Diterangkan Sentot Yulianugroho, Manager Government Public
Relations PT Pertamina Geothermal Energy (PGE), Indonesia memang menghadapi
Trilemma Energi atau tiga faktor penting yang harus diperhatikan dalam
penyediaan energi listrik. Selain faktor affordability, ada faktor lain
yang harus diperhatikan yaitu keamanan pasokan (availability) dan faktor
penerimaan publik yang terkait dengan level emisi yang dihasilkan (acceptability).

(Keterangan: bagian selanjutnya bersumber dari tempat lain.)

Lemma parseSelect_read s u :
  wfSelect s -> match u with [] => True | c :: _ => isTableChar c = false end ->
  let p := adv (length (selectHead s)) (newParser (selectHead s ++ u)) in
  rest p = u /\
  parseSelect (selectHead s ++ u) = parseAfterTable (projection s) (table s) p.
Proof.
  intros [(Hne & Htr & Hcl) Htab _] Hu. cbn zeta.
  set (q := newParser (selectHead s ++ u)).
  split; [by apply rest_adv_app|].
  set (y := " " ++ table s ++ u).
  assert (rest q = "SELECT" ++ (" " ++ projection s ++ " ") ++ "FROM" ++ y) as Eq.
  { subst q y. rewrite rest_newParser. unfold selectHead.
    cbn [app]. do 7 f_equal. rewrite <- !app_assoc. done. }
  unfold parseSelect. fold q.
  assert (Lexer.skipSpace q = q) as Hs by (by apply (blank_tight (rest q)); rewrite ?Eq).
  rewrite Hs. unfold peekAnyKeyword, existsb, peekKeyword, consumeKeyword, peekKeyword.
  rewrite Hs, Eq. cbn [app].
  set (z := (projection s ++ _) ++ _).
  change (matchKeyword "WITH" _) with false. change (matchKeyword "INSERT" _) with false.
  change (matchKeyword "UPDATE" _) with false. change (matchKeyword "DELETE" _) with false.
  change (matchKeyword "SELECT" _) with true. cbn [orb negb].
  assert (rest (adv 6 q) = (" " ++ projection s ++ " ") ++ "FROM" ++ y) as E6
    by (by rewrite rest_adv, Eq).
  unfold scanToKeyword. cbn [length]. rewrite E6.
  change (matchKeyword "FROM") with isFrom.
  rewrite (scan_over _ _ _ _ _ _ _ _ _ isFrom_ok (Hcl _)).
  cbn [app]. rewrite scan_cons by apply isFrom_ok.
  change (step true "F" (0, false)) with (Some (0, false)).
  assert (isFrom ("F" :: "R" :: "O" :: "M" :: y)%char = true) as ->.
  { unfold isFrom, matchKeyword. rewrite bool_decide_eq_true_2 by (simpl; lia).
    done. }
  rewrite bool_decide_eq_true_2 by done. cbn [andb negb mbind result_bind].
  rewrite slice_rest, E6.
  rewrite (take_app_length (" " ++ projection s ++ " ")), trimSpace_blanks by done.
  rewrite bool_decide_eq_false_2 by done.
  set (k := length (" "%char :: projection s ++ " ")).
  change (mkParser (p_src (adv 6 q)) (p_pos (adv 6 q) + k + 4)) with
    (adv 4 (adv k (adv 6 q))).
  rewrite (parseFromClause_read _ (table s) u); [| |done|done].
  - rewrite !adv_adv. f_equal. subst k. unfold selectHead. f_equal; len.
  - rewrite rest_adv.
    by rewrite (rest_adv_app (adv 6 q) (" " ++ projection s ++ " ") _ E6 : rest (adv k _) = _).
Qed.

“Ketiganya kalau beririsan, itu akan sangat efektif. Akan
menghasilkan energi yang suplainya mencukupi dan terus berlanjut, terjangkau
harganya, dan secara emisi bisa diterima,” jelas Sentot dalam hari kedua pelatihan
media “Pengenalan Panas Bumi dan Bisnis Prosesnya” yang diadakan Oil & Gas
Indonesia dan Asosiasi Perusahaan Minyak dan Gas (Aspermigas) secara daring, Minggu
(26/9/2021).
Hanya saja saat ini masih sulit menemukan sumber energi
ideal memiliki irisan dari tiga faktor tadi. Seperti diketahui, PLTU batu bara
memang sangat murah dan pasokannya aman, namun kadar emisinya cukup tinggi.

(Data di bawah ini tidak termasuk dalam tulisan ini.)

(** The text the writers put after the table is read back clause by clause. *)
Lemma parseAfterTable_where proj tab p cond tl :
  rest p = " WHERE " ++ cond ++ (if bool_decide (tl = []) then [] else " " ++ tl) ->
  (forall y prev, scanOver false hitTail (" " ++ cond) y prev (0, false) =
     Some (false, (0, false))) ->
  validTail tl ->
  parseAfterTable proj tab p =
    Ok (mkSelect proj tab (" " ++ cond ++ (if bool_decide (tl = []) then [] else " ")) tl).
Proof.
  intros E Hc [Htr Hv]. unfold parseAfterTable.
  rewrite (blank_one p "W" _ E) by done. set (q := adv 1 p).
  set (w := cond ++ _) in E.
  assert (rest q = "WHERE " ++ w) as Eq by (subst q; by rewrite rest_adv, E).
  assert (Lexer.skipSpace q = q) as Hq by (apply (blank_tight (rest q)); rewrite ?Eq; done).
  rewrite (checkAfterTable_where q _ Eq Hq). cbn [mbind result_bind].
  unfold consumeKeyword, peekKeyword. rewrite Hq, Eq.
  change ("WHERE " ++ w) with ("WHERE" ++ " " ++ w).
  rewrite matchKeyword_hit by done. cbn [length].
  set (p1 := adv 5 q).
  assert (rest p1 = " " ++ w) as E1 by (subst p1; by rewrite rest_adv, Eq).
  subst w.
  destruct (decide (tl = [])) as [Htl|Hne];
    [rewrite bool_decide_eq_true_2 in * by done; rewrite Htl|
     rewrite bool_decide_eq_false_2 in * by done].
  - assert (scanToTailKeyword p1 = length (p_src p1)) as ->.
    { unfold scanToTailKeyword. rewrite E1.
      rewrite (scan_over _ _ _ [] _ _ _ _ _ hitTail_ok (Hc [] _)). done. }
    assert (slice (p_pos p1) (length (p_src p1)) (p_src p1) = " " ++ cond ++ []) as ->.
    { unfold slice. fold (rest p1). rewrite take_ge; [done|]. unfold rest.
      rewrite length_drop. lia. }
    assert (rest (mkParser (p_src p1) (length (p_src p1))) = []) as Er.
    { unfold rest. simpl. apply drop_ge. lia. }
    assert (peekAnyKeyword setKeywords (mkParser (p_src p1) (length (p_src p1))) = false) as ->.
    { unfold peekAnyKeyword, peekKeyword.
      by rewrite (blank_tight [] I _ Er), Er. }
    by rewrite Er.
  - destruct Hv as [|Hv]; [done|].
    destruct (validTail_hit tl Htr Hv) as [_ Hh].
    assert (rest p1 = (" " ++ cond ++ " ") ++ tl) as E2
      by (rewrite E1; cbn [app]; by rewrite <- app_assoc).
    assert (forall prev, scanOver false hitTail (" " ++ cond ++ " ") tl prev (0, false) =
      Some (false, (0, false))) as Hc'.
    { intros prev. rewrite app_assoc, scanOver_app, Hc. apply scanOver_blank. }
    rewrite (scanToTailKeyword_found p1 _ _ E2 Hc' Hh).
    rewrite slice_rest, E2, take_app_length.
    set (p2 := mkParser _ _).
    assert (rest p2 = tl) as Er by (apply (rest_adv_app p1 _ _ E2)).
    assert (peekAnyKeyword setKeywords p2 = false) as ->.
    { unfold peekAnyKeyword, peekKeyword.
      assert (Lexer.skipSpace p2 = p2) as ->.
      { apply (blank_tight tl); [|done]. destruct tl as [|a tl]; [done|].
        apply hitTail_ok in Hh. revert Hh. by_byte a; done. }
      rewrite Er. by apply hitTail_no_set. }
    rewrite Er, (trimSpace_id tl Htr), bool_decide_eq_false_2, Hv by done.
    done.
Qed.

Lemma tailText_wf s :
  validTail (tail s) ->
  tailText s = if bool_decide (tail s = []) then [] else " " ++ tail s.
Proof. intros [Ht _]. unfold tailText. by rewrite (trimSpace_id _ Ht). Qed.

Lemma selectHead_stop (u : gostring) :
  match " " ++ u with [] => True | c :: _ => isTableChar c = false end.
Proof. done. Qed.

Lemma spliceRowFilter_text query body s :
  parseSelect query = Ok s ->
  spliceRowFilter query body =
    Ok (selectHead s ++ " WHERE " ++ conjunction (trimSpace (where_ s)) body ++ tailText s).
Proof.
  intros E. unfold spliceRowFilter, selectHead, conjunction. rewrite E.
  cbn [mbind result_bind]. f_equal. rewrite <- !app_assoc. do 3 f_equal.
  destruct (bool_decide _); cbn [app]; by rewrite <- ?app_assoc.
Qed.

(** Whether a pin clause can follow a table: its first word is an alias. *)
Lemma parseAfterTable_pin proj tab p d id u :
  rest p = pinClause d id ++ u ->
  parseAfterTable proj tab p = Err ErrUnsupportedQueryShape.
Proof.
  intros E. unfold parseAfterTable.
  assert (exists c s, rest p = " " ++ c :: s /\ (c = "F"%char \/ c = "A"%char) /\
    matchKeyword "FULL" (c :: s) = false)
    as (c & s & Ep & Hc & Hf).
  { destruct d; [exists "F"%char|exists "A"%char]; eexists; rewrite E; split; try done.
    - split; [by left|]. unfold matchKeyword. cbn. by rewrite andb_false_r.
    - split; [by right|]. by apply matchKeyword_miss. }
  assert (isBlank c = false) as Hb by (by destruct Hc as [-> | ->]).
  rewrite (blank_one p c s Ep Hb). set (q := adv 1 p).
  assert (rest q = c :: s) as Eq by (subst q; by rewrite rest_adv, Ep).
  assert (Lexer.skipSpace q = q) as Hq by (apply (blank_tight (c :: s)); done).
  assert (checkAfterTable q = errUnsupported) as ->; [|done].
  unfold checkAfterTable. rewrite Eq.
  rewrite bool_decide_eq_false_2 by (by destruct Hc as [-> | ->]).
  destruct (peekAnyKeyword joinKeywords q); [done|].
  destruct (peekAnyKeyword setKeywords q); [done|].
  assert (peekAnyKeyword ("WHERE" :: tailKeywords) q = false) as ->.
  { unfold peekAnyKeyword, peekKeyword, tailKeywords. rewrite Hq, Eq. cbn [existsb].
    destruct Hc as [-> | ->]; by rewrite !matchKeyword_miss. }
  assert (isIdentStart c = true) as -> by (by destruct Hc as [-> | ->]).
  by rewrite orb_true_r.
Qed.

(** A pinned query does not parse. *)
Lemma pinned_unparsed query id d query' :
  RewriteFromForSnapshotPin query id d = Ok query' ->
  parseSelect query' = Err ErrUnsupportedQueryShape.
Proof.
  intros H. unfold RewriteFromForSnapshotPin in H.
  destruct (isDecimalInt id); [|done]. cbn [negb] in H.
  destruct (parseSelect query) as [s|] eqn:E; [|done]. cbn [mbind result_bind] in H.
  assert (query' = selectHead s ++ pinClause d id ++ whereText s ++ tailText s) as Eq
    by (injection H as <-; unfold selectHead; by rewrite <- !app_assoc).
  pose proof (parseSelect_wf _ _ E) as Hwf. rewrite Eq.
  destruct (parseSelect_read s (pinClause d id ++ whereText s ++ tailText s) Hwf)
    as [Er ->]; [by destruct d|].
  by apply (parseAfterTable_pin _ _ _ d id (whereText s ++ tailText s)).
Qed.

(** ** Reading the spliced predicate *)

(** The text up to the [)] that closes the group the text is in, and what
    follows it. *)
Fixpoint closeGroup (s : gostring) (st : nat * bool) : option (gostring * gostring) :=
  match s with
  | [] => None
  | c :: s' =>
      if bool_decide (c = ")"%char) && bool_decide (st = (0, false)) then Some ([], s')
      else
        st' ← step true c st;
        '(g, rest) ← closeGroup s' st';
        Some (c :: g, rest)
  end.

(** The predicate as a list of parenthesised conjuncts joined by [AND]; [None]
    when it does not read that way. *)
Fixpoint conjuncts (fuel : nat) (s : gostring) : option (list gostring) :=
  match fuel, s with
  | S fuel, c :: s' =>
      if bool_decide (c = "("%char) then
        '(g, rest) ← closeGroup s' (0, false);
        match rest with
        | [] => Some [g]
        | _ =>
            if hasPrefix " AND " rest then
              gs ← conjuncts fuel (drop 5 rest); Some (g :: gs)
            else None
        end
      else None
  | _, _ => None
  end.

Definition topConjuncts (s : gostring) : option (list gostring) :=
  conjuncts (length s) s.

Lemma closeGroup_run u t st st' :
  run true u st = Some st' ->
  closeGroup (u ++ t) st =
    '(g, rest) ← closeGroup t st'; Some (u ++ g, rest).
Proof.
  revert st; induction u as [|c u IH]; intros st; cbn [run app closeGroup].
  - intros [= ->]. by destruct (closeGroup t st') as [[]|].
  - destruct (step true c st) as [st1|] eqn:Es; [|done]. cbn [mbind option_bind].
    intros H. rewrite (IH _ H).
    destruct (bool_decide (c = ")"%char) && _) eqn:E.
    + rewrite andb_true_iff, !bool_decide_eq_true in E. destruct E as [-> ->]. done.
    + by destruct (closeGroup t st') as [[]|].
Qed.

Lemma closeGroup_balanced w t :
  balanced w = true -> closeGroup (w ++ ")" ++ t) (0, false) = Some (w, t).
Proof.
  intros Hw%bool_decide_eq_true. rewrite (closeGroup_run _ _ _ _ Hw).
  cbn [app closeGroup]. rewrite !bool_decide_eq_true_2 by done.
  cbn [andb mbind option_bind]. by rewrite app_nil_r.
Qed.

Sementara energi terbarukan seperti pembangkit listrik tenaga surya (PLTS)
cenderung intermittent alias pasokannya tidak terjamin karena bergantung
kepada faktor cuaca yang bisa mengurangi pancaran sinar matahari untuk PLTS.
Sedangkan untuk PLTP, kendati tergolong energi bersih dan
pasokannya cukup andal tetapi harganya masih relatif mahal. Kendati demikian
menurut Sentot, tarif listrik dari energi lainnya seperti batu bara yang
sekitar 6-7 sen per kWh sebenarnya baru 60% dari nilai sebenarnya. “Karena
nilai externality-nya di mana dampaknya terhadap lingkungan, itu belum
dihitung,” tegasnya. “Kalau kemudian (dampak lingkungan) itu dihitung, maka
harganya sama dengan panas bumi sebenarnya,” sambung Sentot.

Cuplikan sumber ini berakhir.